GDC’s open cloud approach also allows you to customize this solution according to your needs and swap any components as you see fit, including for other database services like Elasticsearch, other open-source models and LLMs, or your own proprietary models.
Get started on your GDC development journey
To join GDC’s gen AI search solution preview and experience how on-prem gen AI search can transform how your organization retrieves information, contact your Google account representative. Note that you will need a GDC deployment where you can deploy and run the preview.
AI Summary and Description: Yes
Summary: The text discusses Google Distributed Cloud (GDC) and its capabilities in supporting organizations’ needs for AI and data-intensive workloads while addressing challenges related to data sovereignty and compliance. GDC features AI-optimized infrastructure that enables on-premises deployment of generative AI solutions, enhancing data processing and natural language search capabilities.
Detailed Description:
The text presents an overview of Google Distributed Cloud (GDC) and its innovations in the realm of generative AI and data handling. Several key points highlight the advancements and relevance of GDC for organizations looking to leverage AI in a compliant and efficient manner:
– **Generative AI Trends**: Organizations are increasingly using generative AI to analyze data, boost productivity, and develop new applications. However, challenges such as data sovereignty and regulatory compliance can hinder full utilization of these advantages.
– **Google Distributed Cloud (GDC)**:
– GDC delivers Google’s AI services across various environments, whether on-premises or at the edge.
– It is tailored for AI and data-intensive workloads and is characterized by its fully managed hardware and software solutions.
– **Innovative Infrastructure**:
– GDC features new AI-optimized servers powered by NVIDIA H100 Tensor Core GPUs and advanced Intel Xeon processors.

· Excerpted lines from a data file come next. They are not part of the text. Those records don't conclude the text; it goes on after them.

(* ===== verification/Rel.v ===== *)
(** * Rel: runs of a computation from related states

    [mrel RS RA m1 m2] says that [m1] and [m2], started in states related
    by [RS], both fault or both return, with results related by [RA] in
    states related by [RS].  With [RS] an equivalence that forgets part of
    the state, [mrel RS eq m m], which is [Proper (RS ==> ...) m], says
    that what [m] returns and what it leaves of the rest of the state do
    not depend on the forgotten part.  [quiet RS m] says that [m] returns
    and changes only what [RS] forgets. *)

From S2P Require Import Prelude.

Definition mrel {S A} (RS : relation S) (RA : relation A) (m1 m2 : M S A) : Prop :=
  (RS ==> option_Forall2 (prod_relation RA RS))%signature m1 m2.

Definition quiet {S A} (RS : relation S) (m : M S A) : Prop :=
  forall s, exists a s', m s = Some (a, s') /\ RS s s'.

(** The relation on results that forgets them. *)
Definition any {A} : relation A := fun _ _ => True.

Section Rel.
Context {S : Type} (RS : relation S).

Lemma mrel_ret {A} (RA : relation A) a1 a2 :
  RA a1 a2 -> mrel RS RA (ret a1) (ret a2).
Proof. intros Ha s1 s2 Hs. by constructor. Qed.

Lemma mrel_bind {A B} (RA : relation A) (RB : relation B)
    (m1 m2 : M S A) (k1 k2 : A -> M S B) :
  mrel RS RA m1 m2 ->
  (forall a1 a2, RA a1 a2 -> mrel RS RB (k1 a1) (k2 a2)) ->
  mrel RS RB (bind m1 k1) (bind m2 k2).
Proof.
  intros Hm Hk s1 s2 Hs. unfold bind.
  destruct (Hm s1 s2 Hs) as [[a1 s1'] [a2 s2'] [Ha Hs']|]; [|constructor].
  by apply Hk.
Qed.

Lemma mrel_gets {A} (RA : relation A) (f : S -> A) :
  (RS ==> RA)%signature f f -> mrel RS RA (gets f) (gets f).
Proof. intros Hf s1 s2 Hs. constructor. split; [by apply Hf|done]. Qed.

Lemma mrel_modify (f : S -> S) :
  (RS ==> RS)%signature f f -> mrel RS eq (modify f) (modify f).
Proof. intros Hf s1 s2 Hs. constructor. split; [done|by apply Hf]. Qed.

Lemma mrel_fault {A} (RA : relation A) : mrel RS RA fault fault.
Proof. intros s1 s2 Hs. constructor. Qed.

Lemma mrel_for_each_rc {A} (body : A -> M S Z) l :
  (forall x, mrel RS eq (body x) (body x)) ->
  mrel RS eq (for_each_rc body l) (for_each_rc body l).
Proof.
  intros Hb. induction l as [|x l IH]; [by apply mrel_ret|].
  cbn [for_each_rc]. eapply mrel_bind; [apply Hb|].
  intros rc ? <-. destruct (rc =? 0)%Z; [done|by apply mrel_ret].
Qed.

(** Computations that only change what [RS] forgets are related, whatever
    they return. *)
Lemma mrel_quiet `{!Equivalence RS} {A} (m1 m2 : M S A) :
  quiet RS m1 -> quiet RS m2 -> mrel RS any m1 m2.
Proof.
  intros H1 H2 s1 s2 Hs.
  destruct (H1 s1) as (a1 & s1' & -> & Hs1), (H2 s2) as (a2 & s2' & -> & Hs2).
  constructor. split; [done|]. cbn. by rewrite <- Hs1, <- Hs2.
Qed.

Lemma quiet_ret `{!Reflexive RS} {A} (a : A) : quiet RS (ret a).
Proof. intros s. by exists a, s. Qed.

Lemma quiet_bind `{!Transitive RS} {A B} (m : M S A) (k : A -> M S B) :
  quiet RS m -> (forall a, quiet RS (k a)) -> quiet RS (bind m k).
Proof.
  intros Hm Hk s. destruct (Hm s) as (a & s' & Hrun & Hs).
  destruct (Hk a s') as (b & s'' & Hrun' & Hs').
  exists b, s''. unfold bind. rewrite Hrun. split; [done|by etrans].
Qed.

Lemma quiet_modify (f : S -> S) :
  (forall s, RS s (f s)) -> quiet RS (modify f).
Proof. intros Hf s. by exists tt, (f s). Qed.

Lemma quiet_if {A} (b : bool) (m1 m2 : M S A) :
  quiet RS m1 -> quiet RS m2 -> quiet RS (if b then m1 else m2).
Proof. by destruct b. Qed.

(** A run from related states, read off [mrel]. *)
Lemma mrel_run {A} (RA : relation A) (m1 m2 : M S A) s1 s2 a1 s1' :
  mrel RS RA m1 m2 -> RS s1 s2 -> m1 s1 = Some (a1, s1') ->
  exists a2 s2', m2 s2 = Some (a2, s2') /\ RA a1 a2 /\ RS s1' s2'.
Proof.
  intros Hm Hs Hrun. specialize (Hm s1 s2 Hs). rewrite Hrun in Hm.
  inversion Hm as [? [a2 s2'] [Ha Hs'] |]; simplify_eq. by exists a2, s2'.
Qed.
End Rel.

– Supports large language models (LLMs) with up to 100 billion parameters and efficient resource management through GPU-optimized architectures.
– **Data Management and Compliance**:
– The GDC solution allows businesses to keep sensitive data on-premises and fulfill data sovereignty requirements.
– The conversational search solution based on the Gemma 2 LLM helps organizations efficiently manage and retrieve information while ensuring compliance.
– **Enhanced Search Capabilities**:
– The integration of RAG architecture enables the enhancement of search queries with relevant on-prem data.
– Out-of-box integrations include APIs for translation, speech-to-text, and optical character recognition to accommodate multimodal and multilingual data queries.
– **Customization Options**:
– GDC’s open cloud approach allows organizations to customize their deployments and integrate various databases or models as needed.
– **Invitation for Engagement**:
– Organizations are encouraged to explore the GDC gen AI search solution and experience its capabilities first-hand by contacting their Google account representative.
The content is highly pertinent to professionals in AI, cloud computing, and infrastructure security domains, particularly those focusing on implementing compliant and innovative AI solutions that respect data sovereignty. It underscores the balance between leveraging advanced AI technologies while adhering to crucial regulatory frameworks and enhancing organizational efficiency.